Monday, Nov. 11, 1940
Dollars for Doughnuts
In 38 years on the stage, Funnyman Joe Cook has thought up some 1,000 implausible inventions of the Rube Goldberg order, never sold one until last week. Then he sold one for $1,000. It was a doughnut-dunking machine (a pulley-and-string contraption) featured in his present Broadway show, It Happens on Ice. Purchaser was Doughnut Corporation of America. The sale was authentic, the money real. For Doughnut Corp., $1,000 for publicity was cheap.
Doughnut Corp. is a near-monopoly of the U. S. doughnut industry. U. S. doughnut sales were estimated at some $78,000,0000 last year (up from $5,000,000 in 1920), and 80% of these doughnuts were made on Doughnut Corp. machines. More than 30% were also made from Doughnut Corp. mix. Its largest factory (in Ellicott City, Md.) operates now 20 hours a day, has some 2,000 employes. Doughnut Corp. is boss of the doughnut world.
For two years this almost anonymous corporation has pushed doughnut sales with one of the screwiest publicity campaigns in advertising history. It founded the National Dunking Association, claims for it more than three million members (including Congressman Jennings Randolph, Mrs. Martin Johnson, Martha Graham); holds dunking contests, gets dunking testimonials from unlikely bigwigs like Novelist Pearl Buck. Said she: "If Mayor LaGuardia and Hitler only would get together and dunk a couple of doughnuts, they would see life through the same rose-colored glasses." Standing on his head atop Manhattan's Chanin Building, Flagpole Sitter Shipwreck Kelly ate 13 doughnuts one Friday the 13th.
Last week Doughnut Corp. launched Donut Week with sillier shenanigans than ever. Radiozany Gracie Allen pushed a button setting off doughnut machines all over the country. While Manhattan paid its respects to the usual "Donut Queen," Camden, Maine honored the late Captain Hanson Crockett Gregory, alleged inventor of the doughnut's hole,* planned to erect a statue to him. Placing its Joe Cook dunker on view in its Times Square Mayflower Doughnut Shop, Doughnut Corp.
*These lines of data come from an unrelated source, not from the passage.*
Lemma sorted_perm (s : list string) : Permutation (sorted s) s.
Proof.
  induction s as [|k s IH]; simpl; [reflexivity|].
  rewrite insert_name_perm. now constructor.
Qed.

Lemma insert_name_sorted (k : string) (l : list string) :
  StronglySorted alphabetical l -> StronglySorted alphabetical (insert_name k l).
Proof.
  induction 1 as [|h l Hs IH Hall]; simpl.
  - repeat constructor.
  - destruct (String.leb k h) eqn:E.
    + constructor; [now constructor|].
      constructor; [exact E|].
      eapply Forall_impl; [|exact Hall].
      intros x Hx. now apply (string_leb_trans k h x).
    + constructor; [exact IH|].
      apply (Permutation_Forall (Permutation_sym (insert_name_perm k l))).
      constructor; [|exact Hall].
      destruct (String.leb_total k h) as [Hkh|Hhk]; [congruence | exact Hhk].
Qed.

Lemma sorted_is_sorted (s : list string) : StronglySorted alphabetical (sorted s).
Proof.
  induction s as [|k s IH]; simpl; [constructor|].
  now apply insert_name_sorted.
Qed.

(** ** Field names and rows of the CSV file *)

Lemma existsb_eqb_In (k : string) (s : list string) :
  existsb (String.eqb k) s = true <-> In k s.
Proof.
  rewrite existsb_exists. split.
  - intros (x & Hin & Heq). apply String.eqb_eq in Heq. now subst.
  - intros Hin. exists k. split; [exact Hin | apply String.eqb_refl].
Qed.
planned 1,000 table-size replicas for restaurant distribution.
Chief beneficiary of all this brouhaha is Doughnut Corp.'s board chairman and controlling stockholder, Adolph Levitt. Operating a chain of bakeries after World War I, Levitt found that Salvation Army lassies had made doughboys doughnut-conscious, that the new market thus created needed a mass-produced doughnut, uniform and digestible. After engineers produced for him an efficient doughnut machine, Pioneer Levitt organized Display Doughnut Machine Corp. (later Doughnut Corp.) to sell it to independent bakers. In 1925 Levitt put out a standardized mix, later supplied patrons with optional trade names (most famous: Downyflake, Mayflower).
As sales soared, so did Doughnut Corp.'s sense of importance. To Doughnut Corp.
men, dunking is not only good promotion but a symbol of democracy, almost a patriotic rite.
Seldom seen, seldom heard. Tycoon Levitt avoids the spotlight, leaves evangelical work to dark, dynamic Alfred L.
Plant, Doughnut Corp.'s sales-promotion manager. Mr. Plant roams through dough-nutdom, conferring with bakers, planning sales campaigns. A friendly press, fond of photographing him measuring doughnut holes with calipers, refers to him as the "Will Hays" of the doughnut industry.
With him works loud, flashy Publicityman Bert Nevins. Says Nevins with simple candor: "Doughnuts lend themselves readily to screwy publicity."
*Captain Gregory supposedly persuaded his mother to cut out its soggy centre (wherein was a nut).